[Collected data entries]
========================================================================

(* ===== verification/SimDevice.v ===== *)
(** * A simulated device

    A concrete fault buffer: slots that become valid after a number of polls
    and a PUT register that advances along a script.  It instantiates the HAL
    interface wherever a property is evaluated on a concrete run. *)

From S2P Require Import Prelude FaultTypes Gpu.

Local Open Scope Z_scope.

Record sim_slot : Type := mk_sim_slot {
  sl_delay : nat;
  sl_valid : bool;
  sl_packet : uvm_fault_buffer_entry_t;
}.

Record sim_device : Type := mk_sim {
  sim_get : Z;
  sim_put : Z;
  sim_next_puts : list Z;
  sim_slots : list sim_slot;
  (* how often servicing a block asks to be called again, how often it asks for
     the locks to be dropped, and the bases ATS has serviced *)
  sim_retries : nat;
  sim_restarts : nat;
  sim_ats : list Z;
}.

#[export] Instance sim_slot_eta : Eta sim_slot :=
  fun s => mk_sim_slot (sl_delay s) (sl_valid s) (sl_packet s).
#[export] Instance sim_device_eta : Eta sim_device :=
  fun d => mk_sim (sim_get d) (sim_put d) (sim_next_puts d) (sim_slots d)
    (sim_retries d) (sim_restarts d) (sim_ats d).
#[export] Instance sim_slot_inhabited : Inhabited sim_slot :=
  populate (mk_sim_slot 0 false zero_entry).

Definition sim_slot_at (i : Z) (d : sim_device) : sim_slot := sim_slots d !!! Z.to_nat i.

Definition sim_upd_slot (i : Z) (f : sim_slot -> sim_slot) (d : sim_device) : sim_device :=
  d <| sim_slots ::= alter f (Z.to_nat i) |>.

Definition sim_read_put (d : sim_device) : Z * sim_device :=
  match sim_next_puts d with
  | [] => (sim_put d, d)
  | p :: l => (p, d <| sim_put := p |> <| sim_next_puts := l |>)
  end.

Definition sim_is_valid (i : Z) (d : sim_device) : bool * sim_device :=
  let s := sim_slot_at i d in
  if sl_valid s then
    match sl_delay s with
    | O => (true, d)
    | S n => (false, sim_upd_slot i (fun s => s <| sl_delay := n |>) d)
    end
  else (false, d).

Definition sim_clear_valid (i : Z) (d : sim_device) : sim_device :=
  sim_upd_slot i (fun s => s <| sl_valid := false |>) d.

(** Parsing overwrites the fields the packet carries and leaves the others. *)
Definition sim_parse_into (pkt old : uvm_fault_buffer_entry_t) : uvm_fault_buffer_entry_t :=
  old <| fault_address := fault_address pkt |> <| timestamp := timestamp pkt |>
      <| instance_ptr := instance_ptr pkt |> <| fault_source := fault_source pkt |>
      <| fault_type := fault_type pkt |> <| fault_access_type := fault_access_type pkt |>
      <| is_replayable := is_replayable pkt |> <| is_virtual := is_virtual pkt |>
      <| in_protected_mode := in_protected_mode pkt |>.

Definition sim_parse (i : Z) (old : uvm_fault_buffer_entry_t) (d : sim_device)
  : NV_STATUS * uvm_fault_buffer_entry_t * sim_device :=
  (NV_OK, sim_parse_into (sl_packet (sim_slot_at i d)) old, sim_clear_valid i d).

#[export] Instance sim_hal : FaultBufferHal sim_device := {|
  hal_entry_size := 32;
  hal_read_get := fun d => (sim_get d, d);
  hal_read_put := sim_read_put;
  hal_write_get := fun i d => d <| sim_get := i |>;
  hal_entry_is_valid := sim_is_valid;
  hal_entry_clear_valid := sim_clear_valid;
  hal_parse_replayable_entry := sim_parse;
|}.

Definition sim_pending (i : Z) (d : sim_device) : Prop :=
  exists s, sim_slots d !! Z.to_nat i = Some s /\ sl_valid s = true.

Lemma sim_polls_spec i d d' :
  sim_pending i d -> sim_is_valid i d = (false, d') ->
  sim_pending i d' /\ (sl_delay (sim_slot_at i d') < sl_delay (sim_slot_at i d))%nat.
Proof.
  intros (s & Hs & Hv). unfold sim_is_valid, sim_slot_at.
  rewrite (list_lookup_total_correct _ _ _ Hs), Hv.
  destruct (sl_delay s) as [|n] eqn:En; [done|]. intros [= <-].
  unfold sim_upd_slot, sim_pending. simpl.
  assert (alter (fun s => s <| sl_delay := n |>) (Z.to_nat i) (sim_slots d) !! Z.to_nat i
          = Some (s <| sl_delay := n |>)) as Ha.
  { by rewrite list_lookup_alter_eq, Hs. }
  rewrite (list_lookup_total_correct _ _ _ Ha). split; [|simpl; lia].
  eexists. split; [exact Ha|done].
Qed.

(** Changing a slot other than by clearing its valid bit keeps every entry pending. *)
Lemma sim_pending_upd i j f d : 0 <= i -> 0 <= j -> (i = j -> forall s, sl_valid (f s) = sl_valid s) ->
  sim_pending i d -> sim_pending i (sim_upd_slot j f d).
Proof.
  intros Hi Hj Hf (s & Hs & Hv). unfold sim_pending, sim_upd_slot. simpl. destruct (decide (i = j)) as [->|Hn].
  - exists (f s). by rewrite list_lookup_alter_eq, Hs, Hf.
  - exists s. by rewrite list_lookup_alter_ne by lia.
Qed.

Lemma sim_pending_poll i j d b d' :
  0 <= i -> 0 <= j -> sim_pending i d -> sim_is_valid j d = (b, d') -> sim_pending i d'.
Proof.
  intros Hi Hj Hp. unfold sim_is_valid. destruct (sl_valid _); [destruct (sl_delay _) as [|n]|]; intros [= <- <-]; try done.
  by apply sim_pending_upd.
Qed.

Lemma sim_pending_clear i j d :
  0 <= i -> 0 <= j -> i <> j -> sim_pending i d -> sim_pending i (sim_clear_valid j d).
Proof. intros Hi Hj Hn. by apply sim_pending_upd. Qed.

#[export] Instance sim_hal_live : FaultBufferHalLive sim_device := {|
  hal_pending := sim_pending;
  hal_polls := fun i d => sl_delay (sim_slot_at i d);
  hal_polls_spec := sim_polls_spec;
  hal_pending_poll := sim_pending_poll;
  hal_pending_clear := sim_pending_clear;
|}.

(** The push, tracker and RM layers never fail. *)
#[export] Instance sim_ops : GpuOps sim_device := {|
  op_push_begin_acquire := fun _ => NV_OK;
  op_push_end_and_wait := fun _ => NV_OK;
  op_tracker_add_push_safe := fun _ => NV_OK;
  op_tracker_wait := fun _ => NV_OK;
  op_flush_replayable_fault_buffer := fun _ _ => NV_OK;
  op_pdb := fun _ _ => mk_phys 0 UVM_APERTURE_VID;
|}.

#[export] Instance sim_ops_ok : GpuOpsOk sim_device.
Proof. by split. Qed.

(** A context with no faults cached, and the fault state before initialisation. *)
Definition empty_batch (cache : nat) : uvm_fault_service_batch_context_t :=
  mk_batch (replicate cache zero_entry) (replicate cache 0%nat) [] 0 0 0 None false 0 0
    zero_stale zero_pred 0 0 [] true None.

Definition empty_prev_fetch : prev_fetch_state :=
  mk_prev_fetch [] 0 0 [] 0 0 0 zero_fetch_key false false false 0 [] [] 0 0 0.

Definition sim_replayable (max utlb : Z) : uvm_replayable_fault_buffer_info_t :=
  mk_replayable max 0 0 UVM_PERF_FAULT_REPLAY_POLICY_BATCH_FLUSH [] 50 0 0 0 utlb [] 0 0
    empty_prev_fetch.

Definition sim_gpu (max_batch max utlb : Z) (d : sim_device) : uvm_gpu sim_device :=
  mk_gpu max_batch true 0 true (sim_replayable max utlb)
    (empty_batch (Z.to_nat max)) d [] 0.

Definition sim_caps (bufsize : Z) : gpu_caps := mk_caps bufsize true true false false false false.

(** Packets for runs: a fault of [access] on page [addr] from uTLB [utlb]. *)
Definition sim_packet (utlb addr : Z) (access : uvm_fault_access_type_t)
  : uvm_fault_buffer_entry_t :=
  zero_entry <| fault_address := addr |> <| fault_access_type := access |>
    <| instance_ptr := mk_phys 4096 UVM_APERTURE_VID |>
    <| fault_source := mk_source UVM_FAULT_CLIENT_TYPE_GPC UVM_MMU_ENGINE_TYPE_GRAPHICS
                         0 0 utlb 0 0 |>
    <| is_replayable := true |> <| is_virtual := true |>.

Definition sim_full_slot (delay : nat) (pkt : uvm_fault_buffer_entry_t) : sim_slot :=
  mk_sim_slot delay true pkt.

Definition sim_empty_slot : sim_slot := mk_sim_slot 0 false zero_entry.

========================================================================

Only the number is wanted: how many lines in the entries above include the word "destruct"?

3